(WHAT THE TASK ASKS)
Starting with the line containing "Definition decision_row (ids" and going on through the line containing "(** [str(list)] of a list of strings. *)", return the lines of the data below exactly, and only those.

-*-*-

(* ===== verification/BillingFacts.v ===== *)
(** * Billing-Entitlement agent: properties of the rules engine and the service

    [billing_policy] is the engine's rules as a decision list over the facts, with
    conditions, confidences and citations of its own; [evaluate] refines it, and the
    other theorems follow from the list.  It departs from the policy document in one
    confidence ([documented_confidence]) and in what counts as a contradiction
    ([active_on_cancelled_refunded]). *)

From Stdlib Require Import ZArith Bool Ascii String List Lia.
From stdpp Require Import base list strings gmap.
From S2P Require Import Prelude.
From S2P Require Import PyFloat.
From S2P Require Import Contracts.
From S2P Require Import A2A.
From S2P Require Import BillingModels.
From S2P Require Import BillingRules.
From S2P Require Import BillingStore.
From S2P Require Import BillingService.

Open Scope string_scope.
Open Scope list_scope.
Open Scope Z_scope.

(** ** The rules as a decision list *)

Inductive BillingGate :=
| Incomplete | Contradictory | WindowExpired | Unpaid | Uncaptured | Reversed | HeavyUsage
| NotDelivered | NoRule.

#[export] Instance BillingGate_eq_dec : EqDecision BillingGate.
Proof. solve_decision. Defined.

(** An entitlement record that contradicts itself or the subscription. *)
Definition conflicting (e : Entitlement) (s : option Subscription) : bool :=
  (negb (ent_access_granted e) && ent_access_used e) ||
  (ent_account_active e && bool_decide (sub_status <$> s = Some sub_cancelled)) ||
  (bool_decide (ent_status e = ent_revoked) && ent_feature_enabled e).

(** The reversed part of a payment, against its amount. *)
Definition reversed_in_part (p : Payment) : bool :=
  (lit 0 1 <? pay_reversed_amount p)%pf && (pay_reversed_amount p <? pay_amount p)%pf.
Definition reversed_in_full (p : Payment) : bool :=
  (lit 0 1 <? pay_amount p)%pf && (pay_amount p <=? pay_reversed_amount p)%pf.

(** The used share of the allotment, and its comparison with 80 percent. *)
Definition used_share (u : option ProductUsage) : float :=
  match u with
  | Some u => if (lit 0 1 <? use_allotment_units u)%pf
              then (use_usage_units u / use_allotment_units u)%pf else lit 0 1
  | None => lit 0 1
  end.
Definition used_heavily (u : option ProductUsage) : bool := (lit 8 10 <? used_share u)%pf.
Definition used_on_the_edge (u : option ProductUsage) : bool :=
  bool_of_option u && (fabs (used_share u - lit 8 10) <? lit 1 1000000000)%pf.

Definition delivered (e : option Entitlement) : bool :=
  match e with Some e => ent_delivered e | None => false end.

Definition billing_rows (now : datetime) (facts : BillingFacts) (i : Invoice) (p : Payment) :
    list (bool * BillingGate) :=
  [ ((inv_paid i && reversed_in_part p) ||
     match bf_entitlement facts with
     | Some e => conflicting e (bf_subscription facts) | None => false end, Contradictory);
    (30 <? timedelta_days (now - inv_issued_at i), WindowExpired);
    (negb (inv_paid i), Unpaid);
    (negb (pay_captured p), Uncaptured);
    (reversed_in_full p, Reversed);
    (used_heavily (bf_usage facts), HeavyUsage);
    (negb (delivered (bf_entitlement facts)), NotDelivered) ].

-*-*-

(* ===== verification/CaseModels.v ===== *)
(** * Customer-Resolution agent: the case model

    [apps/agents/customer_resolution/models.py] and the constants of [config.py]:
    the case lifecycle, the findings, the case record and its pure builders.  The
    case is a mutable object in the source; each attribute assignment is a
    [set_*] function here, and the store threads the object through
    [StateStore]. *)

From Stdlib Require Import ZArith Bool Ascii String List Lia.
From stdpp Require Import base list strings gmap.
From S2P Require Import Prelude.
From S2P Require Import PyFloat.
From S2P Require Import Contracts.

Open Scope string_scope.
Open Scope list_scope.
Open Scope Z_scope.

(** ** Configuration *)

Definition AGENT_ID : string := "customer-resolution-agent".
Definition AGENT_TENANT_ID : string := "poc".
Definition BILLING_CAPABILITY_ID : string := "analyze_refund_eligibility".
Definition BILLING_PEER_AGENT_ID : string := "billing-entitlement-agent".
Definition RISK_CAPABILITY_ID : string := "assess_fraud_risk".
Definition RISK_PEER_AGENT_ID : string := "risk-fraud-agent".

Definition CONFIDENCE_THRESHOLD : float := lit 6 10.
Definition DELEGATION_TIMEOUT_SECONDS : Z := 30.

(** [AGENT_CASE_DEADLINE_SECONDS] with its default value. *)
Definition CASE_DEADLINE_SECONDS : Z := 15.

-*-*-

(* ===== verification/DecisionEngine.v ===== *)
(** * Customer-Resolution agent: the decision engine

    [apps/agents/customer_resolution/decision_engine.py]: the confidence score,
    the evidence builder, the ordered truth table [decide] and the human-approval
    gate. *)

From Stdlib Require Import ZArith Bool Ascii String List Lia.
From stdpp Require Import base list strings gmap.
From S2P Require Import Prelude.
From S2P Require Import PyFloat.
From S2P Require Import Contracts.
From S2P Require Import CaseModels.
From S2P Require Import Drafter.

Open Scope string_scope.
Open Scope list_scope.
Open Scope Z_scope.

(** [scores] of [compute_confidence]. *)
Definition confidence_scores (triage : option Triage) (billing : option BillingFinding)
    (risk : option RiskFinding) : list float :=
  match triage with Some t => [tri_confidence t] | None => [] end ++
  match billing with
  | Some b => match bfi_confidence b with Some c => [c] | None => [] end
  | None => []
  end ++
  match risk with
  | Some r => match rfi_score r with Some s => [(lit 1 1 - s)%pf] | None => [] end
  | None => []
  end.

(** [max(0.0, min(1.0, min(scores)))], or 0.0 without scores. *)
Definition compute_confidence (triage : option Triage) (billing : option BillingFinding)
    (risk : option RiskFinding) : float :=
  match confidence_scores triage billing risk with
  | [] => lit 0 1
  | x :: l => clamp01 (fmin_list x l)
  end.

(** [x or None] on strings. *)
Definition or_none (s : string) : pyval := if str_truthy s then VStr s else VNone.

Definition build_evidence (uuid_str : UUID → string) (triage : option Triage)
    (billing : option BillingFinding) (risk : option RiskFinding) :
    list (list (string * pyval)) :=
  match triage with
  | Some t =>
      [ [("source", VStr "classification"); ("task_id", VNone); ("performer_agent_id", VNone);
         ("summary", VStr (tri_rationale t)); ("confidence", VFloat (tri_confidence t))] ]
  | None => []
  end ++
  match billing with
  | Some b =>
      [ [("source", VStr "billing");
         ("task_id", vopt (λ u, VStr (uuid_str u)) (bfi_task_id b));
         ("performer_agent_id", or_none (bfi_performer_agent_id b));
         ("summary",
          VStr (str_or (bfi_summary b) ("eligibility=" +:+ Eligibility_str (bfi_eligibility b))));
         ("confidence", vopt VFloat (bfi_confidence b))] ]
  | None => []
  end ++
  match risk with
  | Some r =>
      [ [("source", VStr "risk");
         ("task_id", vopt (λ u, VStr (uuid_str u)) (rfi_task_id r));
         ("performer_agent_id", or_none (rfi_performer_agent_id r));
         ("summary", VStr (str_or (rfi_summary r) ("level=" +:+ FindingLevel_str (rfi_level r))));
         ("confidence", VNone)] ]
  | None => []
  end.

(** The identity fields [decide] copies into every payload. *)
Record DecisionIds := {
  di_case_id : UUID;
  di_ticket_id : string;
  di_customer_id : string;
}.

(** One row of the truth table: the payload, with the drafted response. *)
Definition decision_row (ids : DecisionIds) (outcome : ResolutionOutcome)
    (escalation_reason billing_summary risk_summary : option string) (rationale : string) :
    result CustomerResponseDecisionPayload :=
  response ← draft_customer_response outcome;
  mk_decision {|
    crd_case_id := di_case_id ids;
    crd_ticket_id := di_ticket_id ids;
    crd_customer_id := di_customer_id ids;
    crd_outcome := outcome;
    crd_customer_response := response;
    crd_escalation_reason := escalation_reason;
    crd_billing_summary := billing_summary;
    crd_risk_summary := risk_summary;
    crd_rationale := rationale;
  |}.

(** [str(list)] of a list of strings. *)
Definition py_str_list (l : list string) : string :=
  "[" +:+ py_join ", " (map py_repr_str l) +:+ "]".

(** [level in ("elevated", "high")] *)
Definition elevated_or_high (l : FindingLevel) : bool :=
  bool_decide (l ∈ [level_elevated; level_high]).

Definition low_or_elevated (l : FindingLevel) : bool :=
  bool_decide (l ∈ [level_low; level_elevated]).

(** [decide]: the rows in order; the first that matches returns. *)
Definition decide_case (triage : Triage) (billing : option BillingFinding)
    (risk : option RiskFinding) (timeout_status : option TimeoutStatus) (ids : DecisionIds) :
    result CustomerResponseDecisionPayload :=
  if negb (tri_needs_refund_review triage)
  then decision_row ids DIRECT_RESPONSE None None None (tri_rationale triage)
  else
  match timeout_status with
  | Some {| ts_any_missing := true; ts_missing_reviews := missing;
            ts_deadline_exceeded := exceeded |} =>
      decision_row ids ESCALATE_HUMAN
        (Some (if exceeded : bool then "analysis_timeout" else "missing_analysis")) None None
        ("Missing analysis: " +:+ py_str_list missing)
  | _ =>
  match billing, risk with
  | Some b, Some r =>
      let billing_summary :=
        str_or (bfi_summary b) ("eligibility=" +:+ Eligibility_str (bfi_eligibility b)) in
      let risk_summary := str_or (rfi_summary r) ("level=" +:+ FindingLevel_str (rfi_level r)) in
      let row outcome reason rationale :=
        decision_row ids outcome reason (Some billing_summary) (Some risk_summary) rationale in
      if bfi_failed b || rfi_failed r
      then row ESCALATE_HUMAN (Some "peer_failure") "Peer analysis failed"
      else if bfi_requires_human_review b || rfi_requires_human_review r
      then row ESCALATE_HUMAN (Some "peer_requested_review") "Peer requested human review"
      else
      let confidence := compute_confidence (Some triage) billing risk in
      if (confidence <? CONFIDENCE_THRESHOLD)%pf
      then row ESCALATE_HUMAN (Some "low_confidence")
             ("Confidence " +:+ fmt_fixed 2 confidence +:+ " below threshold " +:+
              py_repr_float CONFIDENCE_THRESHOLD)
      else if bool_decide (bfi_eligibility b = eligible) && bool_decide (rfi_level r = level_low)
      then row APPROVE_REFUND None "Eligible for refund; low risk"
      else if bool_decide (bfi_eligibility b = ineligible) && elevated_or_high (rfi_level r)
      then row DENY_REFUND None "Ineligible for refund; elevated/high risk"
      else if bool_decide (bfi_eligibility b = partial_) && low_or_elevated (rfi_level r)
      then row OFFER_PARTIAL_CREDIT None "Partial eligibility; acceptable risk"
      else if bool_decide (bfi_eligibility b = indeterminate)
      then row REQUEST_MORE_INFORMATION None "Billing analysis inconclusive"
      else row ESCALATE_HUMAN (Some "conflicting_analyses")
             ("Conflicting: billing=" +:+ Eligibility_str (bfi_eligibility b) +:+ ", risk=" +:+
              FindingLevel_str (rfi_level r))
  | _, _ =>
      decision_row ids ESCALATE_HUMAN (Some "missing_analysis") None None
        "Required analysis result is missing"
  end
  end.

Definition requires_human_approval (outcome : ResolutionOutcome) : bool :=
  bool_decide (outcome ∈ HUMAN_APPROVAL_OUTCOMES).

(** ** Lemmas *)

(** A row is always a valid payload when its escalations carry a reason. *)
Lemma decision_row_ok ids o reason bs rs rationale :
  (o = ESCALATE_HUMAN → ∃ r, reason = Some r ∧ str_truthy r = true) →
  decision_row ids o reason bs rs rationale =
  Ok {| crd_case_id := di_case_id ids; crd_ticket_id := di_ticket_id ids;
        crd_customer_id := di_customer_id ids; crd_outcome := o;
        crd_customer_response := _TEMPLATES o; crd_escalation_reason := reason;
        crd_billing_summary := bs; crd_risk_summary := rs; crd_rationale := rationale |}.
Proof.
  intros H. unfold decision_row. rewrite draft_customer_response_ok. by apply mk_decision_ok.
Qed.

-*-*-

(THE ANSWER)
Definition decision_row (ids : DecisionIds) (outcome : ResolutionOutcome)
    (escalation_reason billing_summary risk_summary : option string) (rationale : string) :
    result CustomerResponseDecisionPayload :=
  response ← draft_customer_response outcome;
  mk_decision {|
    crd_case_id := di_case_id ids;
    crd_ticket_id := di_ticket_id ids;
    crd_customer_id := di_customer_id ids;
    crd_outcome := outcome;
    crd_customer_response := response;
    crd_escalation_reason := escalation_reason;
    crd_billing_summary := billing_summary;
    crd_risk_summary := risk_summary;
    crd_rationale := rationale;
  |}.

(** [str(list)] of a list of strings. *)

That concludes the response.